**Problem to solve:**
For the records that follow, please set down exactly the lines between the one holding "Definition uuid_eqb (a" and the one holding "(** [a IN (l)] on", inclusive, and only those.

**Collected data entries:**
(** * Notification and rating triggers of the restaurant platform

    A shallow embedding of the PL/pgSQL trigger functions

    - [recalculate_restaurant_rating], [handle_restaurant_rating_change] and
      [handle_order_status_rating_prompt]
      (supabase/test_all_notifications_and_filters.sql),
    - [handle_blog_comment_reply] (supabase/FIXED_COMPLETE_SCRIPT.sql),
    - [handle_blog_comment_notification]
      (supabase/create_blog_comment_notifications_table.sql),
    - the earlier versions of [handle_blog_comment_reply]
      (unnamed/part_007, supabase/SIMPLE_FIX_SCRIPT.sql),
    - [populate_profiles_from_auth], [handle_new_user] and the forced
      update of the profiles
      (supabase/test_all_notifications_and_filters.sql),
    - [get_user_display_name] and the update that uses it
      (supabase/fix_customer_names_corrected.sql),

    together with the tables they read and write, and of the client
    code that shows the notifications: the reducers, the sort and
    [extractBlogTitleFromMessage] of src/hooks/useCustomerNotifications.tsx
    and [handleNotificationClick] of
    src/components/CustomerNotificationBell.tsx.  A table is the list of
    its rows in insertion order, a nullable column is an [option], a
    statement that can raise returns a [result]. *)

From Stdlib Require Import ZArith List String Ascii Bool Lia.
From Stdlib Require Import Permutation Sorted.
Import ListNotations.

Local Open Scope string_scope.
Local Open Scope Z_scope.

(* ------------------------------------------------------------------ *)
(** ** Values *)

(** Row identifiers ([uuid] columns). *)
Definition uuid := N.

Definition uuid_eqb (a b : uuid) : bool := N.eqb a b.

(** SQL [=] between two nullable identifiers, as a condition of a WHERE
    clause reads it: a comparison with NULL is unknown, and an unknown
    condition selects nothing. *)
Definition sql_eq (a b : option uuid) : bool :=
  match a, b with
  | Some x, Some y => uuid_eqb x y
  | _, _ => false
  end.

(** [a IS DISTINCT FROM b] on nullable text: NULL is not distinct from
    NULL and is distinct from every value. *)
Definition is_distinct_from (a b : option string) : bool :=
  match a, b with
  | None, None => false
  | Some x, Some y => negb (String.eqb x y)
  | _, _ => true
  end.

(** [a IN (l)] on nullable text, as the condition of an IF reads it:
    NULL IN (...) is unknown and the branch is not taken. *)
Definition sql_in (a : option string) (l : list string) : bool :=
  match a with
  | None => false
  | Some x => existsb (String.eqb x) l
  end.

(** Errors a statement can raise. *)
Inductive error : Type :=
| unique_violation
| check_violation
| foreign_key_violation
| numeric_value_out_of_range.

Inductive result (A : Type) : Type :=
| Ok (a : A)
| Raise (e : error).

Arguments Ok {A} a.
Arguments Raise {A} e.

Definition bind {A B : Type} (m : result A) (k : A -> result B) : result B :=
  match m with
  | Ok a => k a
  | Raise e => Raise e
  end.

Notation "x <- m ;; k" := (bind m (fun x => k))
  (at level 61, m at next level, right associativity).

(* ------------------------------------------------------------------ *)
(** ** Fixed-point decimals

    A [numeric(p,s)] value is held as its unscaled integer: the
    [numeric(2,1)] 3.5 is [35], the [numeric(3,2)] 3.05 is [305]. *)

(** The quotient [a / b] ([0 < b]) rounded to the nearest integer, ties
    away from zero: the rounding of [round(numeric)] and of every
    coercion to a [numeric] of smaller scale. *)
Definition round_half_away (a b : Z) : Z :=
  if a <? 0 then - ((2 * (- a) + b) / (2 * b))
  else (2 * a + b) / (2 * b).

(** Coercion of the rational [num / den] to [numeric(p,s)]: round to [s]
    decimals, then fail when the result needs more than [p] digits. *)
Definition cast_numeric (p s : nat) (num den : Z) : result Z :=
  let v := round_half_away (num * 10 ^ Z.of_nat s) den in
  if Z.abs v <? 10 ^ Z.of_nat p then Ok v else Raise numeric_value_out_of_range.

**Task result:**
Definition uuid_eqb (a b : uuid) : bool := N.eqb a b.

(** SQL [=] between two nullable identifiers, as a condition of a WHERE
    clause reads it: a comparison with NULL is unknown, and an unknown
    condition selects nothing. *)
Definition sql_eq (a b : option uuid) : bool :=
  match a, b with
  | Some x, Some y => uuid_eqb x y
  | _, _ => false
  end.

(** [a IS DISTINCT FROM b] on nullable text: NULL is not distinct from
    NULL and is distinct from every value. *)
Definition is_distinct_from (a b : option string) : bool :=
  match a, b with
  | None, None => false
  | Some x, Some y => negb (String.eqb x y)
  | _, _ => true
  end.

(** [a IN (l)] on nullable text, as the condition of an IF reads it:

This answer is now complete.